Lizania Cruz is a Dominican participatory artist and designer interested in how migration affects ways of being & belonging. Through research, oral history, and audience participation, she creates projects that highlight a pluralistic narrative on migration. Currently Cruz is a fellow and resident at A.I.R. Gallery (2020-2021), BRIClab: Contemporary Art (2020-2021), and Center for Books Arts (2020-2021).

Obituaries of The American Dream invites participants locally and globally, non-im/migrants and im/migrants to share when and how the American Dream died for them. These obituaries will be published daily on the site and in a publicly distributed newspaper in New York City next year for El Museo del Barrio ESTAMOS BIEN: LA TRIENAL 20/21 curated by Rodrigo Moura, Susanna Temkin, and Elia Alba. Share your story at www.obituariesoftheamericandream.com

 

Ahomari Turner is a queer black disabled artist from the south exploring themself and others through music since it’s cheaper than therapy.
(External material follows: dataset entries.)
(** * EduConnect: the allocation core of the donation platform

    A shallow embedding of the route handlers and schema hooks that decide
    how donations are claimed, payments processed, pending requests ordered,
    unique ids generated and donors promoted to regular donors.

    Sources embedded here:
    - [src/models/Request.js]   (request, payment and donation schemas)
    - [src/models/User.js]      (user schema and its pre-save hook)
    - [src/routes/student.js]   (POST /student/claim-donation/:donationId)
    - [src/routes/admin.js]     (POST /admin/process-payment/:paymentId,
                                 GET /donor/dashboard, GET /donor/requests,
                                 POST /donor/donate)

    Conventions.  A MongoDB collection that is only read and written by
    [_id] is a [gmap] from ids to documents; the request collection, which is
    searched with [findOne] and listed with [sort], is a list in natural
    (insertion) order.  Dates are milliseconds since the epoch, in [Z].
    JavaScript numbers that hold money are exact rationals, in [Q].  A
    handler is a function from the database to a response and a database;
    an [await] on a database call is a point where another handler may run,
    so the claim handler is also given as a machine with one step per
    database call. *)

From Stdlib Require Import ZArith QArith Qround String List Permutation Sorted Lia.
From stdpp Require Import base option list gmap strings pretty.

Local Open Scope string_scope.
Local Open Scope Z_scope.

Abbreviation ObjectId := nat.
Abbreviation Date := Z.

(** ** HTTP responses *)

Inductive Response :=
| Redirect (code : nat) (location : string)   (* res.status(code).redirect(location) *)
| Render (code : nat) (view : string)         (* res.status(code).render(view, ...) *)
| NoResponse.                                 (* the handler returns without answering *)

Global Instance Response_eq_dec : EqDecision Response.
Proof. solve_decision. Defined.

(** ** Schemas *)

(** [donationSchema], src/models/Request.js lines 125-172. *)
Module Donation.
Inductive Status := available | reserved | donated | expired.

Global Instance Status_eq_dec : EqDecision Status.
Proof. solve_decision. Defined.

Record t := mk {
  donor : ObjectId;
  type : string;
  description : string;
  value : Q;
  status : Status;
  recipient : option ObjectId;
  donatedAt : option Date;
  expiresAt : Date;
  createdAt : Date;
  updatedAt : Date
}.

(** The [enum] of the [type] path. *)
Definition type_enum : list string :=
  ["laptop"; "books"; "fees"; "bag"; "shoes"; "notes"; "money"; "other"].

(** Default of [expiresAt]: thirty days after creation. *)
Definition default_expiresAt (now : Date) : Date :=
  now + 30 * 24 * 60 * 60 * 1000.

(** The assignments of the claim handler on its local document
    (student.js lines 123-125) followed by the pre-save hook that stamps
    [updatedAt] (Request.js lines 175-178). *)
Definition claim (student : ObjectId) (now : Date) (d : t) : t :=
  {| donor := donor d; type := type d; description := description d;
     value := value d;
     status := reserved;
     recipient := Some student;
     donatedAt := Some now;
     expiresAt := expiresAt d; createdAt := createdAt d;
     updatedAt := now |}.

(** [save()] of a loaded document sends only the paths the handler
    assigned: [status], [recipient], [donatedAt] and [updatedAt] of the
    local copy overwrite those of the stored document. *)
Definition write_claim (loc stored : t) : t :=
  {| donor := donor stored; type := type stored;
     description := description stored; value := value stored;
     status := status loc;
     recipient := recipient loc;
     donatedAt := donatedAt loc;
     expiresAt := expiresAt stored; createdAt := createdAt stored;
     updatedAt := updatedAt loc |}.

(** The same document with another expiry date. *)
Definition with_expiresAt (e : Date) (d : t) : t :=
  {| donor := donor d; type := type d; description := description d;
     value := value d; status := status d; recipient := recipient d;
     donatedAt := donatedAt d; expiresAt := e; createdAt := createdAt d;
     updatedAt := updatedAt d |}.
End Donation.

(** [requestSchema], src/models/Request.js lines 4-58. *)
Module Request.
Inductive Status := pending | in_progress | fulfilled | cancelled.

Global Instance Status_eq_dec : EqDecision Status.
Proof. solve_decision. Defined.

Inductive Urgency := low | medium | high | critical.

Global Instance Urgency_eq_dec : EqDecision Urgency.
Proof. solve_decision. Defined.

(** The string stored for each urgency level. *)
Definition urgency_string (u : Urgency) : string :=
  match u with
  | low => "low" | medium => "medium" | high => "high" | critical => "critical"
  end.

Record t := mk {
  student : ObjectId;
  type : string;
  description : string;
  urgencyLevel : Urgency;
  amount : Q;
  status : Status;
  fulfilledBy : option ObjectId;
  fulfilledAt : option Date;
  priority : Z;
  createdAt : Date;
  updatedAt : Date
}.

(** The [enum] of the [type] path: it has no ["money"]. *)
Definition type_enum : list string :=
  ["laptop"; "books"; "fees"; "bag"; "shoes"; "notes"; "other"].

(** Validation run by [save()] on a new document: [type] is required and
    in its enum, [description] is required (a required string may not be
    empty) and [amount] is at least 0.  [student] is an id and the enum
    paths [urgencyLevel] and [status] are valid by their types. *)
Definition validate (r : t) : bool :=
  bool_decide (type r ∈ type_enum)
  && negb (bool_decide (description r = ""))
  && Qle_bool 0 (amount r).

(** The assignments of the claim handler on a pending request it found
    (student.js lines 143-145), with the pre-save stamp of [updatedAt]. *)
Definition fulfil (by_donor : ObjectId) (now : Date) (r : t) : t :=
  {| student := student r; type := type r; description := description r;
     urgencyLevel := urgencyLevel r; amount := amount r;
     status := fulfilled;
     fulfilledBy := Some by_donor;
     fulfilledAt := Some now;
     priority := priority r; createdAt := createdAt r;
     updatedAt := now |}.

(** [save()] of a loaded request sends the assigned paths only. *)
Definition write_fulfil (loc stored : t) : t :=
  {| student := student stored; type := type stored;
     description := description stored;
     urgencyLevel := urgencyLevel stored; amount := amount stored;
     status := status loc;
     fulfilledBy := fulfilledBy loc;
     fulfilledAt := fulfilledAt loc;
     priority := priority stored; createdAt := createdAt stored;
     updatedAt := updatedAt loc |}.

(** [new Request({student, type, description, status: 'fulfilled',
    fulfilledBy, fulfilledAt})] (student.js lines 149-156) with the schema
    defaults for the paths left out. *)
Definition new_fulfilled (st : ObjectId) (ty descr : string)
    (by_donor : ObjectId) (now : Date) : t :=
  {| student := st; type := ty; description := descr;
     urgencyLevel := medium; amount := 0%Q;
     status := fulfilled;
     fulfilledBy := Some by_donor;
     fulfilledAt := Some now;
     priority := 0; createdAt := now; updatedAt := now |}.
End Request.

(** [paymentSchema], src/models/Request.js lines 64-119. *)
Module Payment.
Inductive Status := pending | approved | distributed | cancelled.

Global Instance Status_eq_dec : EqDecision Status.
Proof. solve_decision. Defined.

Inductive Method := full | split.

Global Instance Method_eq_dec : EqDecision Method.
Proof. solve_decision. Defined.

(** One entry of [splitAmong]. *)
Record Share := mkShare { share_student : ObjectId; share_amount : Q }.

Record t := mk {
  donor : ObjectId;
  recipient : option ObjectId;
  amount : Q;
  status : Status;
  processedBy : option ObjectId;
  processedAt : option Date;
  distributionMethod : Method;
  splitAmong : list Share;
  createdAt : Date;
  updatedAt : Date
}.

(** Sum of the amounts of a split list. *)
Definition split_total (l : list Share) : Q :=
  fold_right (fun s acc => (share_amount s + acc)%Q) 0%Q l.
End Payment.
Lemma add_sensors_inv joints m js bs m' :
  add_sensors joints m = (inr (js, bs), m') →
  js = flat_map (λ joint, map mk_sensor (joint_sensor_specs joint)) joints ∧
  bs = map mk_sensor body_sensor_specs ∧
  m_actuators m' = m_actuators m.
Proof.
  unfold add_sensors. intros H.
  apply bind_inv_ok in H as (groups & m1 & Hg & H).
  apply bind_inv_ok in H as (body & m2 & [-> Hm2]%map_se_add_inv & H).
  inversion H; subst. clear H.
  assert (groups = map (λ joint, map mk_sensor (joint_sensor_specs joint)) joints
          ∧ m_actuators m1 = m_actuators m) as [-> Hm1].
  { clear Hm2. revert m groups m1 Hg.
    induction joints as [|j joints IH]; intros m groups m1 H.
    - inversion H; subst. auto.
    - change (map_se ?f (j :: joints)) with
        (let* y := f j in let* ys := map_se f joints in ret (y :: ys)) in H.
      apply bind_inv_ok in H as (g & m3 & [-> Hm3]%map_se_add_inv & H).
      apply bind_inv_ok in H as (gs & m4 & [-> Hm4]%IH & H).
      inversion H; subst. split; [done | congruence]. }
  split_and!; [|done|congruence].
  by rewrite flat_map_concat_map.
Qed.

(** The name scope: a sensor is added only under a new name. *)
Lemma add_names spec m s m' :
  add spec m = (inr s, m') →
  (spec.1.2 ∉ sensor_names m) ∧ sensor_names m' = sensor_names m ++ [spec.1.2].
Proof.
  unfold add, sensor_add, sensor_names.
  destruct (existsb _ _) eqn:Hex; inversion 1; subst. simpl. split.
  - intros (s0 & Hs0 & Hin)%list_elem_of_fmap.
    apply list_elem_of_In in Hin.
    assert (existsb (λ s, (s_name s =? spec.1.2)%string) (m_sensors m) = true) as Ht.
    { apply existsb_exists. exists s0. split; [done|]. by apply String.eqb_eq. }
    congruence.
  - by rewrite map_app.
Qed.
(** The requests in flight in the narrow sense: a request is in flight
    from its [generate] message until the worker reports on that request,
    with a [complete] message that carries its identifier or with an
    [error] message. The worker's [error] event and a [complete] message
    with another identifier report on no request in flight. *)
Fixpoint removeFirst (i : N) (ids : list N) : list N :=
  match ids with
  | [] => []
  | j :: ids' => if (j =? i)%N then ids' else j :: removeFirst i ids'
  end.

Definition reportedOn (e : Event) (ids : list N) : list N :=
  match e with
  | FromWorker (MessageEvent (MComplete i)) => removeFirst i ids
  | FromWorker (MessageEvent (MError _)) => []
  | _ => ids
  end.

(** The identifiers in flight, oldest first, after the events [evs]
    handled from the state [st] with [ids] in flight. *)
Fixpoint awaited (evs : list Event) (st : Core) (ids : list N) : list N :=
  match evs with
  | [] => ids
  | e :: evs' =>
      let st' := handle e st in
      awaited evs' st' (reportedOn e ids ++ dispatchedIds (newlyPosted st st'))
  end.
Lemma generateDay_cases random dateNow recipes todayStr start newPlan n i :
  fst (generateDay random dateNow recipes todayStr start (newPlan, n) i) = newPlan
  \/ exists p, fst (generateDay random dateNow recipes todayStr start (newPlan, n) i)
               = newPlan ++ [p]
               /\ generatedFor recipes todayStr start [i] newPlan p.
Proof.
  unfold generateDay.
  destruct (start + Z.of_nat i <? todayStr) eqn:Hpast; [now left|].
  destruct (existsb _ newPlan) eqn:Hbusy; [now left|].
  destruct (0 <? length recipes)%nat; [|now left].
  destruct (selectRecipe random recipes newPlan (start + Z.of_nat i) n) as [r|] eqn:Hsel;
    [|now left].
  right. eexists. split; [reflexivity|].
  apply selectRecipe_found in Hsel as [Hin Hf].
  unfold generatedFor. cbn.
  split; [exists i; split; [now left | reflexivity]|].
  split; [apply Z.ltb_ge in Hpast; lia|].
  split.
  { intros q Hq Heq. apply not_true_iff_false in Hbusy. apply Hbusy.
    apply existsb_exists. exists q. split; [exact Hq | now apply Z.eqb_eq]. }
  split; [reflexivity|]. split; [reflexivity|].
  exists r. auto.
Qed.

Lemma generate_fold random dateNow recipes todayStr start (offsets : list nat) :
  forall st,
  exists added,
    fst (fold_left (generateDay random dateNow recipes todayStr start) offsets st)
    = fst st ++ added
    /\ (length added <= length offsets)%nat
    /\ List.NoDup (List.map MealPlanItem.date added)
    /\ forall p, In p added -> generatedFor recipes todayStr start offsets (fst st) p.
Proof.
  induction offsets as [|i offsets IH]; intros [newPlan n]; cbn [fold_left fst].
  - exists []. rewrite app_nil_r. split; [reflexivity|]. split; [simpl; lia|].
    split; [apply List.NoDup_nil | intros p []].
  - pose proof (generateDay_cases random dateNow recipes todayStr start newPlan n i) as Hc.
    destruct (generateDay random dateNow recipes todayStr start (newPlan, n) i) as [plan1 n1].
    destruct (IH (plan1, n1)) as (added & Heq & Hlen & Hnd & Hall). simpl in *.
    destruct Hc as [-> | (p & -> & Hp)].
    + exists added. split; [exact Heq|]. split; [lia|]. split; [exact Hnd|].
      intros q Hq. destruct (Hall q Hq) as ((j & Hj & Hdate) & H2 & H3 & H4).
      split; [exists j; split; [now right | exact Hdate]|]. auto.
    + exists (p :: added). split; [now rewrite Heq, <- app_assoc|]. split; [simpl; lia|].
      split.
      * simpl. apply List.NoDup_cons; [|exact Hnd].
        intros Hin. apply in_map_iff in Hin as (q & Hdq & Hq).
        destruct (Hall q Hq) as (_ & _ & Hfree & _).
        apply (Hfree p); [apply in_or_app; right; now left | now symmetry].
      * intros q [<- | Hq].
        -- destruct Hp as ((j & Hj & Hdate) & H2 & H3 & H4).
           destruct Hj as [<- | []].
           split; [exists i; split; [now left | exact Hdate]|]. auto.
        -- destruct (Hall q Hq) as ((j & Hj & Hdate) & H2 & H3 & H4).
           split; [exists j; split; [now right | exact Hdate]|].
           split; [exact H2|]. split; [|exact H4].
           intros q' Hq'. apply H3. apply in_or_app. now left.
Qed.

(** X1. [handleGeneratePlan] only appends: the plan it was given is a prefix
    of its result.  It appends at most seven items, on pairwise different
    days of the window [start .. start + 6] that are not in the past and had
    no meal before; each new item is unrated and uncooked and is pinned to
    the current version and the default servings of the catalog recipe its
    [recipe_id] resolves to.  A plan with at most one meal per day keeps
    that property. *)
Theorem generator_extends_plan
    (random : nat -> Q) (dateNow : nat -> Z) (recipes : list Recipe.t) (todayStr : Z)
    (plan : list MealPlanItem.t) (start : Z) :
  exists added,
    handleGeneratePlan random dateNow recipes todayStr plan start = plan ++ added
    /\ (length added <= 7)%nat
    /\ List.NoDup (List.map MealPlanItem.date added)
    /\ (forall p, In p added ->
          start <= MealPlanItem.date p < start + 7
          /\ todayStr <= MealPlanItem.date p
          /\ (forall q, In q plan -> MealPlanItem.date q <> MealPlanItem.date p)
          /\ MealPlanItem.rating p = None
          /\ MealPlanItem.is_cooked p = false
          /\ exists r,
              In r recipes
              /\ List.find (fun x => Recipe.id x =? MealPlanItem.recipe_id p) recipes = Some r
              /\ MealPlanItem.recipe_version p = Some (Recipe.version r)
              /\ MealPlanItem.servings p = Some (Recipe.servings_default r))
    /\ (List.NoDup (List.map MealPlanItem.date plan) ->
        List.NoDup (List.map MealPlanItem.date (plan ++ added))).
Proof.
  unfold handleGeneratePlan.
  destruct (generate_fold random dateNow recipes todayStr start (seq 0 7) (plan, 0%nat))
    as (added & Heq & Hlen & Hnd & Hall).
  exists added. simpl in Heq, Hlen. split; [exact Heq|]. split; [exact Hlen|].
  split; [exact Hnd|]. split.
  - intros p Hp. destruct (Hall p Hp) as ((i & Hi & Hdate) & H2 & H3 & H4).
    split; [|auto]. apply in_seq in Hi. lia.
  - intros Hplan. rewrite List.map_app. apply List.NoDup_app; [exact Hplan | exact Hnd|].
    intros d Hd Hd'. apply in_map_iff in Hd as (q & <- & Hq).
    apply in_map_iff in Hd' as (p & Hpd & Hp).
    destruct (Hall p Hp) as (_ & _ & Hfree & _). now apply (Hfree q).
Qed.

Lemma generator_extends_plan_witness :
  exists added,
    handleGeneratePlan Scenario.halves (fun _ => 0) [Scenario.roast] 0 [Scenario.roastFor8] 0
    = [Scenario.roastFor8] ++ added
    /\ List.NoDup (List.map MealPlanItem.date ([Scenario.roastFor8] ++ added)).
Proof.
  destruct (generator_extends_plan Scenario.halves (fun _ => 0) [Scenario.roast] 0
                                   [Scenario.roastFor8] 0)
    as (added & Heq & _ & _ & _ & Hnd).
  exists added. split; [exact Heq|]. apply Hnd. cbn. constructor; [intros [] | constructor].
Defined.

Lemma generateDayAt_prefix random dateNow recipes todayStr dateStrOf st i :
  exists more,
    fst (generateDayAt random dateNow recipes todayStr dateStrOf st i) = fst st ++ more.
Proof.
  destruct st as [newPlan n]. unfold generateDayAt. cbn [fst].
  destruct (dateStrOf i <? todayStr); [exists []; now rewrite app_nil_r|].
  destruct (existsb _ newPlan); [exists []; now rewrite app_nil_r|].
  destruct (0 <? length recipes)%nat; [|exists []; now rewrite app_nil_r].
  destruct (selectRecipe random recipes newPlan (dateStrOf i) n) as [r|]; cbn [fst].
  - eexists. reflexivity.
  - exists []. now rewrite app_nil_r.
Qed.
(** The body of [__main__] from the construction of the top-level
    instance on; the global name [ome] is bound to that instance. *)
Definition main (depth : nat) (org repo base : string) (reset info_mode : bool)
    (exclude include : option (list string)) (buildnumber : option Z)
    (token : option string) : M World unit :=
  ome <- init org repo base reset exclude include token ;;
  fun w =>
    let '(r, (_, w')) :=
      try_finally
        ((if info_mode then ret tt else merge) ;;
         submodules depth (Some ome) info_mode ;;
         match buildnumber with
         | Some n => if n =? 0 then ret tt else lift_w (pushTeam base n)
         | None => ret tt
         end)
        cleanup (ome, w) in
    (r, w').

End Methods.

End OME.


(** ** [os.path] on POSIX *)

Module Path.

(** [s.rfind(c)] for one character: the index of its last occurrence,
    or -1. *)
Fixpoint rfind (s : string) (c : ascii) : Z :=
  match s with
  | "" => -1
  | String a s' =>
      let i := rfind s' c in
      if 0 <=? i then i + 1 else if Ascii.eqb a c then 0 else -1
  end.

(** [s.rstrip(c)] for one character. *)
Fixpoint rstrip_char (s : string) (c : ascii) : string :=
  match s with
  | "" => ""
  | String a s' =>
      match rstrip_char s' c with
      | "" => if Ascii.eqb a c then "" else String a ""
      | r => String a r
      end
  end.

(** [s == c * len(s)] *)
Fixpoint only (s : string) (c : ascii) : bool :=
  match s with
  | "" => true
  | String a s' => Ascii.eqb a c && only s' c
  end.

Definition dirname (p : string) : string :=
  let i := rfind p "/" + 1 in
  let head := Py.str_slice p 0 i in
  if negb (Py.len head =? 0) && negb (only head "/") then rstrip_char head "/" else head.

Definition basename (p : string) : string :=
  let i := rfind p "/" + 1 in
  Py.str_slice p i (Py.len p).

(** [splitext]: the extension starts at the last dot of the last
    component, unless only dots come before it there. The loop over
    [filenameIndex] looks for a character that is not a dot. *)
Definition splitext (p : string) : string * string :=
  let sepIndex := rfind p "/" in
  let dotIndex := rfind p "." in
  if (sepIndex <? dotIndex)
     && existsb (fun c => negb (Ascii.eqb c "."))
                (Py.slice (list_ascii_of_string p) (sepIndex + 1) dotIndex)
  then (Py.str_slice p 0 dotIndex, Py.str_slice p dotIndex (Py.len p))
  else (p, "").

End Path.

(** ** [LoggerWrapper.run] *)

Module LoggerWrapper.

(** [s[-1]] of a string that is not empty *)
Definition last_char (s : string) : option string :=
  (fun c => String c "") <$> Py.item (list_ascii_of_string s) (-1).

(** The loop of the thread. [pipe] is what the successive calls of
    [self.pipeReader.readline()] return, the end of the list being the
    end of the file; the value is the list of the messages passed to
    [self._write], in order. *)
Fixpoint run (linesep : string) (pipe : list string) : list string :=
  match pipe with
  | [] => []
  | messageFromPipe :: pipe' =>
      if Py.len messageFromPipe =? 0 then []
      else
        let messageToLog :=
          if bool_decide (last_char messageFromPipe = Some linesep)
          then Py.str_slice messageFromPipe 0 (-1)
          else messageFromPipe in
        messageToLog :: run linesep pipe'
  end.

End LoggerWrapper.

(** ** [getRepository] *)

(** How [getRepository] ends: with its value, or with one of the two
    exceptions it raises itself. The assertion is checked, as it is when
    the interpreter runs without [-O]. *)
Inductive outcome (A : Type) :=
| Ok (a : A)
| CalledProcessError (returncode : Z) (output : string)
| AssertionError (message : string).
Arguments Ok {A} a.
Arguments CalledProcessError {A} returncode output.
Arguments AssertionError {A} message.

Definition getRepository (E : Env) : World -> outcome string * World :=
  fun w =>
    let command := ["git"; "config"; "--get"; "remote.origin.url"] in
    let '(retcode, originname) := git E (trace w) (cwd w) command in
    let w' := add_event (Popen (cwd w) command retcode) w in
    if negb (retcode =? 0) then (CalledProcessError retcode originname, w')
    else
      let dir := Path.dirname originname in
      if negb (Py.contains "github" dir)
      then (AssertionError ("Origin URL " +:+ dir +:+ " is not on GitHub"), w')
      else
        let base := Path.basename originname in
        let repository_name := fst (Path.splitext base) in
        (Ok repository_name, w').
(** ** Vocabulary of the statements *)

(** Some filter of the list matches a label of the pull request. *)
Definition hit (filters : list string) (data : Data.t) : bool :=
  existsb (fun f => OME.label_in f data) filters.

(** Two label lists meet up to letter case. *)
Definition meet_nocase (filters labels : list string) : Prop :=
  exists f l, f ∈ filters /\ l ∈ labels /\ Py.lower f = Py.lower l.

(** Two label lists have a common element. *)
Definition meet (filters labels : list string) : Prop :=
  exists x, x ∈ filters /\ x ∈ labels.

(** The filters of an optional list, all in lower case. *)
Definition lower_filters (l : option (list string)) : option (list string) :=
  option_map (fun fs => Py.lower <$> fs) l.

(** A pull request with other labels. *)
Definition relabel (labels : list string) (d : Data.t) : Data.t :=
  {| Data.pr := Data.pr d; Data.sha := Data.sha d; Data.base := Data.base d;
     Data.login := Data.login d; Data.title := Data.title d; Data.num := Data.num d;
     Data.labels := labels; Data.comments := Data.comments d |}.

(** The text of a file that holds the given lines. *)
Fixpoint lines_text (lines : list string) : string :=
  match lines with
  | [] => ""
  | l :: ls => l +:+ Py.nl +:+ lines_text ls
  end.

(** The [Data] objects of all the pull requests, when each can be built. *)
Fixpoint all_data (repo : Repository) (pulls : list PullRequest) : option (list Data.t) :=
  match pulls with
  | [] => Some []
  | pr :: pulls' =>
      match Data.init repo pr with
      | Return d => option_map (cons d) (all_data repo pulls')
      | Raise _ => None
      end
  end.

(** The qualifying pull requests, in the order GitHub lists them. *)
Definition candidates (org : Organization) (base : string)
    (include exclude : option (list string)) (ds : list Data.t) : list Data.t :=
  List.filter (OME.qualifies org base include exclude) ds.

Definition side_file (w : World) : string := cwd w +:+ "/" +:+ "directories.txt".

(** What the loop has done to the side file when the directories [acc]
    have been written. *)
Definition logged (files0 : gmap string string) (path : string)
    (log : option string) (fs : gmap string string) (acc : list string) : Prop :=
  (log = None /\ acc = [] /\ fs = files0) \/
  (log = Some path /\ acc <> [] /\ fs = <[path := lines_text acc]> files0).

(** [m], run next to an object, does to the process what [mw] does. *)
Definition acts_as {X A} (m : M (X * World) A) (mw : M World A) : Prop :=
  forall x w, fst (m (x, w)) = fst (mw w) /\ snd (snd (m (x, w))) = snd (mw w).

(** [r] and [w'] are what is left after the commands [cs] were run in
    order from [w], each through [call], up to the first that failed:
    [rcs] are the exit codes of those that were started. *)
Definition issued {A} (cs : list (list string)) (w : World) (r : result A) (w' : World) : Prop :=
  exists rcs,
    trace w' = trace w ++ zip_with (Popen (cwd w)) cs rcs /\
    cwd w' = cwd w /\
    match r with
    | Return _ => length rcs = length cs /\ Forall (fun rc => rc = 0) rcs
    | Raise e =>
        exists rcs0 rc, rcs = rcs0 ++ [rc] /\ rc <> 0 /\ e = CallFailed rc /\
                        Forall (fun rc => rc = 0) rcs0 /\ (length rcs <= length cs)%nat
    end.

Definition issues {A} (m : M World A) (cs : list (list string)) : Prop :=
  forall w, issued cs w (fst (m w)) (snd (m w)).

(** The commands of a merge pass, in the order of the specification. *)
Definition merge_commands (self : OME.t) : list (list string) :=
  flat_map (fun user =>
              [["git"; "remote"; "add"; OME.remote_key user;
                OME.remote_url user (OME.name self)];
               ["git"; "fetch"; OME.remote_key user]])
           (elements (OME.unique_logins self))
  ++ map (fun data => ["git"; "merge"; "--no-ff"; "-m"; OME.merge_message self data;
                       Data.sha data])
         (OME.storage self)
  ++ [["git"; "submodule"; "update"]].

Definition by_num (R : Z -> Z -> Prop) (a b : Data.t) : Prop := R (Data.num a) (Data.num b).

(** What [merge] does to the process. *)
Definition merge_w (E : Env) (self : OME.t) : M World unit :=
  for_each (elements (OME.unique_logins self)) (fun user =>
    OME.call E ["git"; "remote"; "add"; OME.remote_key user;
                OME.remote_url user (OME.name self)] ;;
    ret tt ;;
    OME.call E ["git"; "fetch"; OME.remote_key user] ;;
    ret tt) ;;
  for_each (OME.storage self) (fun data =>
    OME.call E ["git"; "merge"; "--no-ff"; "-m"; OME.merge_message self data;
                Data.sha data] ;;
    ret tt) ;;
  OME.call E ["git"; "submodule"; "update"] ;;
  ret tt.

(** The character [c] does not occur in [s]. *)
Definition no_char (c : ascii) (s : string) : Prop := Py.contains (String c "") s = false.

Definition is_log_error (ev : event) : Prop :=
  match ev with
  | LogError _ _ => True
  | _ => False
  end.

(** The token, when there is one, is accepted by GitHub. *)
Definition token_accepted (E : Env) (token : option string) : Prop :=
  match token with
  | Some (String _ _) => is_Some (get_user_login (github E))
  | _ => True
  end.

(** [m] relates every state to the state it leaves, whatever the outcome. *)
Definition preserves {S A} (P : S -> S -> Prop) (m : M S A) : Prop :=
  forall s, P s (snd (m s)).

(** The remotes of the checkout in [dir]. *)
Definition remotes_in (w : World) (dir : string) : gset string := git_remotes w !!! dir.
Their Girl Kiss II EP was released in 2020 via Quiet Year Records.

 

L’Rain is the mononym of Brooklyn multi-instrumentalist and songwriter, Taja Cheek. Her songs reference R&B, jazz, noise, and pop, at once visceral, spiritual, ethereal, and urgent. She explores the nuances of Black grief and Black joy, using voice memos and manipulated samples as inspiration and source material.

L’Rain’s sophomore album Fatigue is out June 25 via Mexican Summer.

“Untitled” is a loose improvisation between L’Rain and bandmate Ben Chapoteau-Katz.

 

Vol. 6:

In a mashup of two separate Public Study strands, Doing Language: Word Work artists will take over volumes 6 and 7 of 1-844-NOT-Z00M.

Malcolm Peacock is an artist who is interested in the intersection between bodily movement and traditions of Black radical ideologies. Peacock’s practice of reciting Black radical texts is an exercise in language embodiment, expanding upon emotional and psychic spaces inhabited by Black subjects.

 

Chloë Bass is a multiform conceptual artist working in performance, situation, conversation, publication, and installation. Her work uses daily life as a site of deep research to address scales of intimacy: where patterns hold and break as group sizes expand. 

 

Joselia Rebekah Hughes is a Black disabled writer and allo-practice artist. She works to untangle the language(s) of liminality; instruments abstractions on the conditions of Blackness; interrogates reclamation and refusal through play; and reappraises societal perceptions of ability, chronic illness and disability to imagine and concretize alternative passages of survival and living. Her book, Blackable: a Nopem, is forthcoming from Inpatient Press.